Excerpts from a dataset
++++
Lemma token_answers t data h : default True (input <$> data) -> heap_ok h ->
  answers h (token_json_parse text_alloc alloc t data h) (Http.token_json_parse trees t data) (eq t).
Proof.
  intros Hs Hh. destruct data as [s |]; [| split; [by apply undone_refl | by left]]. cbn in Hs.
  unfold token_json_parse, Http.token_json_parse. cbn [mbind option_bind].
  destruct (loading s h Hs Hh) as (p & e & h1 & -> & [(-> & Hu & Ho) | (tr & -> & Ht & Hp & Hm)]); cbn [mbind res_bind].
  { rewrite Z.eqb_refl. split; [done |]. destruct Ho as [-> | Ho]; [by left |]. right. by split_and!. }
  rewrite (proj2 (Z.eqb_neq _ _)) by done. cbn [Http.json_object_get trees].
  destruct (member_string p tr h h1 (chars "token") Hh Hm Ht ltac:(by_decide)) as (q & -> & H). cbn [mbind res_bind].
  destruct (tree_get tr _) as [j |]; [destruct H as (Hq & _ & Es) | subst q; rewrite Z.eqb_refl; by apply (end_answers p tr); [| | left]].
  rewrite (proj2 (Z.eqb_neq _ _)) by done. rewrite Es. cbn [mbind res_bind option_bind].
  destruct (Http.json_string_value trees j) as [tok |]; [| by apply (end_answers p tr); [| | left]].
  case_decide; [by apply (end_answers p tr); [| | left] |]. unfold strcpy_field. case_decide; [| done]. cbn [mbind res_bind].
  by apply (released_answers p tr).
Qed.
End answers.

(** ** The request *)

(** The query that is sent. *)
Definition query (t : PropertyPriv) : json :=
  TObject [(chars "simNo", TString (prop_sim (prop_req t))); (chars "number", TString (dec (prop_ch (prop_req t))))].
Lemma move_all_spec w bo eo co bi ei ci os : both_now w bo eo co bi ei ci os -> content ci <> [] -> total_len eo + total_len ei < 2 ^ 63 ->
  exists w' eo' ei' co', move_all alloc bo bi w = Ok (true, w') /\ buffers w' = <[bo := eo']> (<[bi := ei']> (buffers w)) /\ client w' = client w /\ fresh w' = fresh w /\
    both_now w' bo eo' co' bi ei' [] os /\ content co' = content co ++ content ci /\ kept eo eo' /\ kept ei ei' /\
    n_add_for_cb eo' = u64 (n_add_for_cb eo + total_len ei) /\ n_del_for_cb eo' = n_del_for_cb eo /\
    n_add_for_cb ei' = n_add_for_cb ei /\ n_del_for_cb ei' = u64 (n_del_for_cb ei + total_len ei).
Proof.
  intros Hn Hne Htot. pose proof Hn as (Hbb & Hbo & Hbi & Ho & Hi & Hh). unfold move_all.
  rewrite (buf_at_Ok _ _ _ Hbi), (buf_at_Ok _ _ _ Hbo). cbn [mbind res_bind]. unfold PRESERVE_PINNED. rewrite (buf_at_Ok _ _ _ Hbi). cbn [mbind res_bind].
  rewrite (not_pinned w bi ei ci _ (both_in _ _ _ _ _ _ _ _ Hn)). cbn [mbind res_bind negb].
  pose proof Hi as (Hif & Hila & Hil & Hiok & Hifo & Hit & Hitl). pose proof Ho as (Hof & Hola & Hol & Hook & Hofo & Hot & Hotl).
  assert (G : exists w1 eo1 co1, (if total_len eo =? 0 then w1 ← evbuffer_free_all_chains (first eo) w; COPY_CHAIN bo bi w1 else APPEND_CHAIN bo bi w) = Ok w1 /\
    buffers w1 = <[bo := eo1]> (buffers w) /\ client w1 = client w /\ fresh w1 = fresh w /\ buf_holds eo1 co1 /\ heap_of w1 (co1 ++ os) /\
    content co1 = content co ++ content ci /\ kept eo eo1 /\ n_add_for_cb eo1 = n_add_for_cb eo /\ n_del_for_cb eo1 = n_del_for_cb eo).
  { destruct (Z.eqb_spec (total_len eo) 0) as [Hz | Hz].
    - rewrite Hof. unfold evbuffer_free_all_chains. pose proof (fuel_is w _ Hh) as Hfuel. rewrite length_app in Hfuel.
      destruct (free_chains_spec (chain_fuel w) co w [] (ci ++ os) Hh Hol Hook) as (w1 & -> & Hh1 & Hb1 & Hc1 & Hf1); [lia |]. cbn [mbind res_bind].
      unfold COPY_CHAIN, buf_at. rewrite Hb1, Hbo, Hbi. cbn [of_option mbind res_bind].
      assert (Ec : content co = []) by (destruct (content co); [done | cbn in Hot; lia]).
      eexists _, _, ci. split; [done |]. split; [cbn; by rewrite Hb1 |]. split; [done |]. split; [done |]. split; [by split_and! |]. split; [exact Hh1 |].
      split; [by rewrite Ec |]. by split_and!.
    - unfold APPEND_CHAIN. destruct (free_trailing_spec w bo eo co (ci ++ os) Hbo Hh Hof Hol Hook Hofo) as (body & w1 & -> & Hh1 & Hl1 & Hok1 & Hcont & Hb1 & Hc1 & Hf1 & Hlast). cbn [mbind res_bind].
      assert (Hbi1 : buffers w1 !! bi = Some ei) by (by rewrite Hb1, lookup_insert_ne). rewrite (buf_at_Ok _ _ _ Hbi1). cbn [mbind res_bind].
      assert (Hbo1 : buffers w1 !! bo = Some (set_first eo (head_at body))) by (rewrite Hb1; apply lookup_insert_eq).
      destruct (set_slot_after w1 bo _ body ci (ci ++ os) Hh1 Hbo1 ltac:(done)) as (w2 & E2 & Hh2 & Hb2 & Hc2 & Hf2). rewrite Hif, E2. cbn [mbind res_bind].
      unfold buf_at. rewrite Hb2, lookup_insert_eq. cbn [of_option mbind res_bind]. eexists _, _, (relink body (head_at ci) ++ ci). split; [done |].
      split; [cbn; by rewrite Hb2, Hb1, !insert_insert_eq |]. split; [cbn; congruence |]. split; [cbn; congruence |].
      cbn [total_len set_first]. rewrite wrap_small by lia. split; [| split; [by rewrite <- app_assoc |]].
      + apply (holds_behind _ body ci ei); try done. cbn. rewrite Hcont. lia.
      + split; [by rewrite content_app, relink_content, Hcont |]. by split_and!. }
  destruct G as (w1 & eo1 & co1 & -> & Hb1 & Hc1 & Hf1 & Ho1 & Hh1 & Hcont & K1 & Ha1 & Hd1). cbn [mbind res_bind].
  unfold RESTORE_PINNED, ZERO_CHAIN. rewrite Z.eqb_refl. unfold buf_at. rewrite Hb1, lookup_insert_ne, Hbi by done. cbn [of_option mbind res_bind buffers put_buf].
  rewrite lookup_insert_eq. cbn [of_option mbind res_bind]. rewrite lookup_insert_ne by done. rewrite Hb1. rewrite lookup_insert_ne, lookup_insert_eq by done. cbn [of_option mbind res_bind].
  eexists _, _, _, co1. split; [done |]. split; [cbn; by rewrite insert_insert_eq, Hb1, (insert_insert_ne _ bi bo), insert_insert_eq by done |].
  split; [done |]. split; [done |]. split; [| split; [done |]].
  - split; [done |]. split; [cbn; by rewrite lookup_insert_eq |]. split; [cbn; by rewrite lookup_insert_ne, lookup_insert_eq by done |].
    split; [exact Ho1 |]. split; [by apply holds_zero | exact Hh1].
  - split; [exact K1 |]. split; [by split_and! |]. cbn. rewrite Ha1, Hd1. by split_and!.
Qed.
End moving.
++++
Transcribe each record above exactly. Skip none.

Lemma token_answers t data h : default True (input <$> data) -> heap_ok h ->
  answers h (token_json_parse text_alloc alloc t data h) (Http.token_json_parse trees t data) (eq t).
Proof.
  intros Hs Hh. destruct data as [s |]; [| split; [by apply undone_refl | by left]]. cbn in Hs.
  unfold token_json_parse, Http.token_json_parse. cbn [mbind option_bind].
  destruct (loading s h Hs Hh) as (p & e & h1 & -> & [(-> & Hu & Ho) | (tr & -> & Ht & Hp & Hm)]); cbn [mbind res_bind].
  { rewrite Z.eqb_refl. split; [done |]. destruct Ho as [-> | Ho]; [by left |]. right. by split_and!. }
  rewrite (proj2 (Z.eqb_neq _ _)) by done. cbn [Http.json_object_get trees].
  destruct (member_string p tr h h1 (chars "token") Hh Hm Ht ltac:(by_decide)) as (q & -> & H). cbn [mbind res_bind].
  destruct (tree_get tr _) as [j |]; [destruct H as (Hq & _ & Es) | subst q; rewrite Z.eqb_refl; by apply (end_answers p tr); [| | left]].
  rewrite (proj2 (Z.eqb_neq _ _)) by done. rewrite Es. cbn [mbind res_bind option_bind].
  destruct (Http.json_string_value trees j) as [tok |]; [| by apply (end_answers p tr); [| | left]].
  case_decide; [by apply (end_answers p tr); [| | left] |]. unfold strcpy_field. case_decide; [| done]. cbn [mbind res_bind].
  by apply (released_answers p tr).
Qed.
End answers.

(** ** The request *)

(** The query that is sent. *)
Definition query (t : PropertyPriv) : json :=
  TObject [(chars "simNo", TString (prop_sim (prop_req t))); (chars "number", TString (dec (prop_ch (prop_req t))))].
Lemma move_all_spec w bo eo co bi ei ci os : both_now w bo eo co bi ei ci os -> content ci <> [] -> total_len eo + total_len ei < 2 ^ 63 ->
  exists w' eo' ei' co', move_all alloc bo bi w = Ok (true, w') /\ buffers w' = <[bo := eo']> (<[bi := ei']> (buffers w)) /\ client w' = client w /\ fresh w' = fresh w /\
    both_now w' bo eo' co' bi ei' [] os /\ content co' = content co ++ content ci /\ kept eo eo' /\ kept ei ei' /\
    n_add_for_cb eo' = u64 (n_add_for_cb eo + total_len ei) /\ n_del_for_cb eo' = n_del_for_cb eo /\
    n_add_for_cb ei' = n_add_for_cb ei /\ n_del_for_cb ei' = u64 (n_del_for_cb ei + total_len ei).
Proof.
  intros Hn Hne Htot. pose proof Hn as (Hbb & Hbo & Hbi & Ho & Hi & Hh). unfold move_all.
  rewrite (buf_at_Ok _ _ _ Hbi), (buf_at_Ok _ _ _ Hbo). cbn [mbind res_bind]. unfold PRESERVE_PINNED. rewrite (buf_at_Ok _ _ _ Hbi). cbn [mbind res_bind].
  rewrite (not_pinned w bi ei ci _ (both_in _ _ _ _ _ _ _ _ Hn)). cbn [mbind res_bind negb].
  pose proof Hi as (Hif & Hila & Hil & Hiok & Hifo & Hit & Hitl). pose proof Ho as (Hof & Hola & Hol & Hook & Hofo & Hot & Hotl).
  assert (G : exists w1 eo1 co1, (if total_len eo =? 0 then w1 ← evbuffer_free_all_chains (first eo) w; COPY_CHAIN bo bi w1 else APPEND_CHAIN bo bi w) = Ok w1 /\
    buffers w1 = <[bo := eo1]> (buffers w) /\ client w1 = client w /\ fresh w1 = fresh w /\ buf_holds eo1 co1 /\ heap_of w1 (co1 ++ os) /\
    content co1 = content co ++ content ci /\ kept eo eo1 /\ n_add_for_cb eo1 = n_add_for_cb eo /\ n_del_for_cb eo1 = n_del_for_cb eo).
  { destruct (Z.eqb_spec (total_len eo) 0) as [Hz | Hz].
    - rewrite Hof. unfold evbuffer_free_all_chains. pose proof (fuel_is w _ Hh) as Hfuel. rewrite length_app in Hfuel.
      destruct (free_chains_spec (chain_fuel w) co w [] (ci ++ os) Hh Hol Hook) as (w1 & -> & Hh1 & Hb1 & Hc1 & Hf1); [lia |]. cbn [mbind res_bind].
      unfold COPY_CHAIN, buf_at. rewrite Hb1, Hbo, Hbi. cbn [of_option mbind res_bind].
      assert (Ec : content co = []) by (destruct (content co); [done | cbn in Hot; lia]).
      eexists _, _, ci. split; [done |]. split; [cbn; by rewrite Hb1 |]. split; [done |]. split; [done |]. split; [by split_and! |]. split; [exact Hh1 |].
      split; [by rewrite Ec |]. by split_and!.
    - unfold APPEND_CHAIN. destruct (free_trailing_spec w bo eo co (ci ++ os) Hbo Hh Hof Hol Hook Hofo) as (body & w1 & -> & Hh1 & Hl1 & Hok1 & Hcont & Hb1 & Hc1 & Hf1 & Hlast). cbn [mbind res_bind].
      assert (Hbi1 : buffers w1 !! bi = Some ei) by (by rewrite Hb1, lookup_insert_ne). rewrite (buf_at_Ok _ _ _ Hbi1). cbn [mbind res_bind].
      assert (Hbo1 : buffers w1 !! bo = Some (set_first eo (head_at body))) by (rewrite Hb1; apply lookup_insert_eq).
      destruct (set_slot_after w1 bo _ body ci (ci ++ os) Hh1 Hbo1 ltac:(done)) as (w2 & E2 & Hh2 & Hb2 & Hc2 & Hf2). rewrite Hif, E2. cbn [mbind res_bind].
      unfold buf_at. rewrite Hb2, lookup_insert_eq. cbn [of_option mbind res_bind]. eexists _, _, (relink body (head_at ci) ++ ci). split; [done |].
      split; [cbn; by rewrite Hb2, Hb1, !insert_insert_eq |]. split; [cbn; congruence |]. split; [cbn; congruence |].
      cbn [total_len set_first]. rewrite wrap_small by lia. split; [| split; [by rewrite <- app_assoc |]].
      + apply (holds_behind _ body ci ei); try done. cbn. rewrite Hcont. lia.
      + split; [by rewrite content_app, relink_content, Hcont |]. by split_and!. }
  destruct G as (w1 & eo1 & co1 & -> & Hb1 & Hc1 & Hf1 & Ho1 & Hh1 & Hcont & K1 & Ha1 & Hd1). cbn [mbind res_bind].
  unfold RESTORE_PINNED, ZERO_CHAIN. rewrite Z.eqb_refl. unfold buf_at. rewrite Hb1, lookup_insert_ne, Hbi by done. cbn [of_option mbind res_bind buffers put_buf].
  rewrite lookup_insert_eq. cbn [of_option mbind res_bind]. rewrite lookup_insert_ne by done. rewrite Hb1. rewrite lookup_insert_ne, lookup_insert_eq by done. cbn [of_option mbind res_bind].
  eexists _, _, _, co1. split; [done |]. split; [cbn; by rewrite insert_insert_eq, Hb1, (insert_insert_ne _ bi bo), insert_insert_eq by done |].
  split; [done |]. split; [done |]. split; [| split; [done |]].
  - split; [done |]. split; [cbn; by rewrite lookup_insert_eq |]. split; [cbn; by rewrite lookup_insert_ne, lookup_insert_eq by done |].
    split; [exact Ho1 |]. split; [by apply holds_zero | exact Hh1].
  - split; [exact K1 |]. split; [by split_and! |]. cbn. rewrite Ha1, Hd1. by split_and!.
Qed.
End moving.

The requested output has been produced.